Field Type Limits Description
_id CURIE 0..1 Location Id; MUST be unique within document
type string 1..1 Location type; MUST be set to ‘GeneLocation
gene_id CURIE 1..1 CURIE-formatted gene identifier using NCBI numeric gene id.

Notes

  • gene_id MUST be specified as a CURIE, using a CURIE prefix of “NCBI” and CURIE reference with the numeric gene id. Other trusted authorities MAY be permitted in future releases.

Implementation guidance

  • GeneLocations MAY be converted to SequenceLocation using external data. The source of such data and mechanism for implementation is not defined by this specification.

State Classes

Additional State (Abstract Class) concepts that are being planned for future consideration in the specification.

CNVState

Note

This concept is being refined. Please comment at https://github.com/ga4gh/vr-spec/issues/46.

Biological definition

Variations in the number of copies of a segment of DNA. Copy number variations cover copy losses or gains and at known or unknown locations (including tandem repeats). Variations MAY occur at precise SequenceLocations, within nested intervals, or at GeneLocations. There is no lower or upper bound on CNV sizes.

Computational definition

Under development.

Information model

Field Type Limits Description
type string 1..1 State type; MUST be set to ‘CNVState
location Location (Abstract Class) 1..1 the Location of the copy (‘null’ if unknown)
min_copies int 1..1 The minimum number of copies
max_copies int 1..1 The maximum number of copies

Variation Classes

Additional Variation concepts that are being planned for future consideration in the specification. See Variation for more information.

Translocations

Note

This concept is being refined. Please comment at https://github.com/ga4gh/vr-spec/issues/103

Biological definition

The aberrant joining of two segments of DNA that are not typically contiguous. In the context of joining two distinct coding sequences, translocations result in a gene fusion, which is also covered by this VRS definition.

Computational definition

A joining of two sequences is defined by two Location (Abstract Class) objects and an indication of the join “pattern” (advice needed on conventional terminology, if any).

Information model

Under consideration.
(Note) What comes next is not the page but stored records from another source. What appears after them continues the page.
Lemma grows_ask {A} (f : history → A) ev : rel grows (ask f ev).
Proof. intros s. apply wp_answer. by apply only_one. Qed.
Lemma grows_disarm rs : rel grows (_disarm rs).
Proof. intros s. apply wp_disarm; intros _; [reflexivity|]. by apply only_one. Qed.
Lemma grows_up : rel grows (compose_up E).
Proof. intros s. apply wp_compose_up. intros ok. by apply only_one. Qed.
Lemma grows_signalled rs : rel grows (signalled E rs).
Proof. unfold signalled. repeat first [apply grows_disarm | rel_step]. Qed.

Ltac grow := repeat first
  [ apply grows_ask | apply grows_disarm | apply grows_up | apply grows_signalled
  | apply rel_modify; intros ?; (apply only_one || apply only_refl); done | rel_step ].

Lemma grows_poll rs gid ref services : rel grows (poll E (signalled E rs) gid ref services).
Proof. unfold poll, _version_applied, all_running. grow. Qed.
Lemma grows_crash_looping rs cid base : rel grows (crash_looping E (signalled E rs) cid base).
Proof. unfold crash_looping. grow. Qed.
Lemma grows_healthy_again rs gid services : rel grows (healthy_again E (signalled E rs) gid services).
Proof. unfold healthy_again, all_running. grow. Qed.

Lemma grows_gate_loop rs gid ref services cid base deadline fuel :
  rel grows (gate_loop E fuel (signalled E rs) gid ref services cid base deadline).
Proof.
  induction fuel as [|fuel IH]; cbn [gate_loop]; unfold now; grow;
    first [apply grows_poll | apply grows_crash_looping | apply IH].
Qed.

Lemma grows_rollback rs gid services timeout :
  rel grows (_rollback E (signalled E rs) rs gid services timeout).
Proof.
  unfold _rollback, _rollback_health, now. grow.
  generalize (rounds (Z.min timeout 120)) as fuel; intros fuel. induction fuel as [|fuel IH];
    cbn [rollback_loop]; unfold now; grow; first [apply grows_healthy_again | apply IH].
Qed.

Lemma grows_mutate c mode resolved rs : rel grows (mutate E c mode resolved rs).
Proof.
  unfold mutate, health_gate, now. grow; first [apply grows_gate_loop | apply grows_rollback | by exists []].
Qed.

(** What must hold for a run to touch the node: [locked] is the version of the
    running greffer read under the lock. *)
Record admitted (c : config) (f0 : text) (m : option manifest) (resolved : string)
    (locked : option string) : Prop := {
  ad_target : resolve_target (target c) m = Some resolved;
  ad_id : nonempty (GREFFER_ID c) ≠ None;
  ad_volume : data_volume_is_named f0 = true;
  ad_floor : is_true (below_floor (Some resolved) (m ≫= min_supported)) = false;
  ad_version : version_refused c m locked resolved = false }.

Definition untouched (e : event) : Prop :=
  match e with EWrite _ | EPull _ | EUp _ _ => False | _ => True end.
(** [ready]: the new greffer comes up; [breaks]: after which event the next call raises. *)
Definition node (ready : bool) (breaks : event → bool) : env := {|
  has_fcntl := true;
  flock_answer _ := true;
  find_answer _ := Some "c-greffer";
  project_answer _ := Some "greffer";
  stack_answer _ := Some ["c-greffer" +:+ String tab "greffer"; "c-nginx" +:+ String tab "nginx"; "x" +:+ String tab "app"];
  version_answer h := Some (if on_new "greffer-1" h then "0.9.0" else "0.5.0");
  manifest_answer _ _ := Some (VDict [(VStr "digest", VStr digest)]);
  cosign_answer _ := true;
  pull_answer _ := true;
  inspect_answer h :=
    match h with
    | EInspect _ _ :: _ => Some (Inspection (bare "greffer-1") (Some "sha:old"))
    | _ => Some (Inspection (bare "nginx-1") (Some "sha:old"))
    end;
  image_answer _ _ := Some "sha:new";
  image_config_answer _ _ := None;
  ok_answer _ := true;
  readyz_answer h := Some (VDict [(VStr "id", VStr "me");
    (VStr "status", VStr (if on_new "greffer-1" h && negb ready then "fatal" else "ready"))]);
  restarts_answer _ := 0;
  image_of_answer h name := Some (if on_new name h then "sha:new" else "sha:old");
  running_answer h name := is_up name (cid_of name) h;
  clock h := 2 * Z.of_nat (length (List.filter (λ e, match e with ESleep => true | _ => false end) h));
  unexpected h := match h with e :: _ => breaks e | [] => false end |}.

Definition options : config := {| greffer_id := Some "me"; target_tag := None; timeout := 600 |}.
Definition outcome (E : env) : result exc Z * history := let r := main E options start in (r.1, log r.2).

Example stack_found : ordered_stack (default [] (stack_answer (node true (λ _, false)) [])) =
  [StackContainer "nginx" "c-nginx" "greffon/greffer-nginx"; StackContainer "greffer" "c-greffer" "greffon/greffer"].
Proof. vm_compute. reflexivity. Qed.

Example remote_codes :
  ((outcome (node true (λ _, false))).1, (outcome (node false (λ _, false))).1) =
  (Ok EXIT_OK, Ok EXIT_FAILED_ROLLED_BACK).
Proof. vm_compute. reflexivity. Qed.

(** An exception between the removal of a container and its recreation leaves it
    out of the rollback: the greffer is gone, and nothing tries to create it
    again. *)
Definition raises_after_removal (e : event) : bool :=
  match e with ERm ref _ => String.eqb ref "c-greffer" | _ => false end.

Example lost_container :
  let '(r, h) := outcome (node true raises_after_removal) in
  r = Ok EXIT_FAILED_ROLLBACK_FAILED ∧ is_up "greffer-1" "c-greffer" h = false ∧
  existsb (λ e, match e with ECreate argv _ => Text.mem "greffer-1" argv | _ => false end) h = false.
Proof. vm_compute. auto. Qed.
End Remote.

Lemma remote_update_exit_codes_witness :
  Forall (λ ready, wp (main (Remote.node ready (λ _, false)) Remote.options)
    (λ r s', ∃ code, r = Ok code ∧ remote_exit_means Remote.options (log s') code) start) [true; false].
Proof.
  apply Forall_cons; split; [|apply Forall_singleton]; apply remote_update_exit_codes; by intros [].
Defined.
See https://github.com/ga4gh/vr-spec/issues/28.

Examples

t(9;22)(q34;q11) in BCR-ABL

Rule-based Variation

Some variations are defined by categorical concepts, rather than specific locations and states. These variations go by many terms, including categorical variants, bucket variants, container variants, or variant classes. These forms of variation are not described by any broadly-recognized variation format, but modeling them is a key requirement for the representation of aggregate variation descriptions as commonly found in biomedical literature. Our future work will focus on the formal specification for representing these variations with sets of rules, which we currently call Rule-based Variation.

RuleLocation

RuleLocation is a subclass of Location (Abstract Class) intended to capture locations defined by rules instead of specific contiguous sequences. This includes locations defined by sequence characteristics, e.g. microsatellite regions.

RuleState

RuleState is a subclass of State (Abstract Class) intended to capture states defined by categorical rules instead of sequence states. This includes gain- / loss-of-function, oncogenic, and truncating variation.